CloudSignal Docs
Use Cases

Offline Caching

Queue messages while clients are offline and deliver them automatically on reconnect using persistent sessions.

Mobile apps, IoT devices, and browser tabs frequently lose connectivity. CloudSignal's persistent sessions ensure that messages published while a client is offline are queued by the broker and delivered automatically when the client reconnects.

Architecture

When a client connects with clean_start=false and a session expiry interval, the broker creates a persistent session. If the client disconnects, the broker queues all messages matching the client's subscriptions. On reconnect, queued messages are delivered in order before any new messages.

Client connected:
  → Subscribed to sensors/#
  → Receiving messages normally

Client disconnects (network loss):
  → Broker keeps session alive
  → New messages on sensors/# are queued

Client reconnects:
  → Queued messages delivered immediately (in order)
  → Normal real-time delivery resumes

How It Works

  1. Client connects with clean_start: false and a session_expiry_interval
  2. Client subscribes to topics - these subscriptions are stored by the broker
  3. Client disconnects - the broker retains the session and its subscriptions
  4. Messages arrive on subscribed topics while the client is offline - the broker queues them
  5. Client reconnects with the same client ID and clean_start: false
  6. Broker delivers all queued messages, then resumes normal delivery

QoS 0 messages are NOT queued for offline clients. Use QoS 1 or QoS 2 for messages that must survive disconnection.

Configuration

Connect with Persistent Session

import { connect } from '@cloudsignal/mqtt-client'

const client = await connect({
  host: 'wss://connect.cloudsignal.app:18885/',
  username: 'mobile-device-001',
  password: 'your-token',
  clientId: 'device-001', // Must be consistent across reconnects
  clean: false,           // Persistent session (clean_start=false)
  sessionExpiryInterval: 3600 // Keep session for 1 hour after disconnect
})

// Subscribe with QoS 1 to ensure offline queuing
await client.subscribe('alerts/#', { qos: 1 })
await client.subscribe('updates/device-001', { qos: 1 })

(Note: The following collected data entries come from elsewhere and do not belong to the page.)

(** X5.  Adding a product the cart does not hold and removing its id again
    gives back the entries the cart had. *)
Theorem addToCart_then_removeFromCart (p : Product.t) (q : option Z) (s : CartState) :
  find (has_id (Product.id p)) (items s) = None ->
  items (removeFromCart (Product.id p) (addToCart p q s)) = items s.
Proof.
  intro Hnone. rewrite items_removeFromCart, items_addToCart, Hnone, filter_app.
  rewrite (find_none_filter _ _ Hnone). cbn [filter].
  rewrite has_id_entry. apply app_nil_r.
Qed.

Lemma getItem_setItem_other (st : Storage) (key key' value : jsstring) :
  key' <> key -> getItem (setItem st key value) key' = getItem st key'.
Proof.
  intro Hne. induction st as [|[k v] st IH]; simpl.
  - rewrite str_eqb_neq by congruence. reflexivity.
  - destruct (str_eqb_spec k key) as [->|Hk]; simpl.
    + rewrite !str_eqb_neq by congruence. reflexivity.
    + destruct (str_eqb k key'); [reflexivity | exact IH].
Qed.

Lemma localStorage_setItems updater (s : CartState) :
  localStorage (setItems updater s) =
  setItem (localStorage s) (lit "cart")
          (stringify (items_to_js (snd (updater (items s))))).
Proof. unfold setItems. destruct (updater (items s)). reflexivity. Qed.

(** X8.  [addToCart] raises one toast each time.  For a product the cart
    holds, the quantity the toast announces is the quantity the first entry
    of that product has afterwards. *)
Theorem addToCart_toast_tells_quantity (p : Product.t) (q : option Z) (s : CartState) :
  (exists t, toasts (addToCart p q s) = toasts s ++ [t]) /\
  (forall e, find (has_id (Product.id p)) (items s) = Some e ->
     exists e', find (has_id (Product.id p)) (items (addToCart p q s)) = Some e' /\
                toasts (addToCart p q s) =
                toasts s ++ [cart_updated_toast p (CartItem.quantity e')]).
Proof.
  split.
  - unfold addToCart. rewrite toasts_setItems. unfold addToCart_updater.
    destruct (array_find _ (items s)); eexists; reflexivity.
  - intros e He. exists (CartItem.with_quantity e (CartItem.quantity e + nullish q 1)).
    split.
    + rewrite items_addToCart, He. clear - He.
      induction (items s) as [|x l IH]; [discriminate|].
      rewrite find_has_id_cons in He. cbn [map]. rewrite find_has_id_cons.
      destruct (has_id (Product.id p) x) eqn:Hx.
      * injection He as <-. unfold has_id at 1.
        cbn [CartItem.with_quantity CartItem.productId]. fold (has_id (Product.id p) x).
        rewrite Hx. reflexivity.
      * rewrite Hx. apply IH, He.
    + unfold addToCart. rewrite toasts_setItems. unfold addToCart_updater, array_find.
      fold (has_id (Product.id p)). rewrite He. reflexivity.
Qed.

End MoreCartFacts.

(** ** The header *)

Section HeaderFacts.

Import JS Cart Header.

Local Open Scope Z_scope.



Lemma contains_app_self (token : jsstring) (l : list jsstring) :
  contains token (l ++ [token]) = true.
Proof.
  unfold contains. rewrite existsb_app. simpl. rewrite str_eqb_refl.
  rewrite orb_true_r. reflexivity.
Qed.

Lemma contains_remove (token : jsstring) (l : list jsstring) :
  contains token (classList_remove token l) = false.
Proof.
  unfold contains, classList_remove. induction l as [|t l IH]; [reflexivity|].
  cbn [filter]. destruct (str_eqb token t) eqn:E; cbn [negb]; [exact IH|].
  cbn [existsb]. rewrite E, IH. reflexivity.
Qed.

Handle Queued Messages on Reconnect

client.on('connect', (connack) => {
  if (connack.sessionPresent) {
    // Session was restored - queued messages will arrive shortly
    console.log('Session restored, receiving queued messages...')
  } else {
    // New session - need to re-subscribe
    console.log('New session, subscribing...')
    client.subscribe('alerts/#', { qos: 1 })
    client.subscribe('updates/device-001', { qos: 1 })
  }
})

client.on('message', (topic, payload) => {
  const data = JSON.parse(payload.toString())
  // Process message - works the same for queued and live messages
  handleMessage(topic, data)
})

Session Expiry Guidelines

Choose a session expiry interval based on your use case:

Use CaseRecommended Expiry
Mobile app (brief disconnections)300 - 3600 seconds (5 min to 1 hour)
IoT device (intermittent connectivity)3600 - 86400 seconds (1 hour to 1 day)
Desktop app (overnight disconnection)86400 seconds (1 day)
Critical monitoring604800 seconds (1 week)

Longer expiry intervals mean more messages may be queued, consuming broker memory. Balance reliability against resource usage.

Message Queue Limits

CloudSignal enforces per-client queue limits based on your plan tier to prevent unbounded memory growth:

PlanMax Queued Messages
Free100
Pro10,000
Business100,000
EnterpriseCustom

When the queue limit is reached, the oldest messages are dropped to make room for new ones. Monitor your queue depths through the CloudSignal dashboard to right-size your plan.

Publishing with QoS for Offline Delivery

When publishing messages that offline clients should receive, use QoS 1 or higher:

// QoS 0 - NOT queued for offline clients
client.publish('updates/all', payload, { qos: 0 })

// QoS 1 - Queued and delivered at least once
client.publish('updates/all', payload, { qos: 1 })

// QoS 2 - Queued and delivered exactly once
client.publish('updates/all', payload, { qos: 2 })

The effective QoS is the minimum of the publish QoS and the subscription QoS. If you publish at QoS 1 but the client subscribed at QoS 0, the message is delivered at QoS 0 and will not be queued.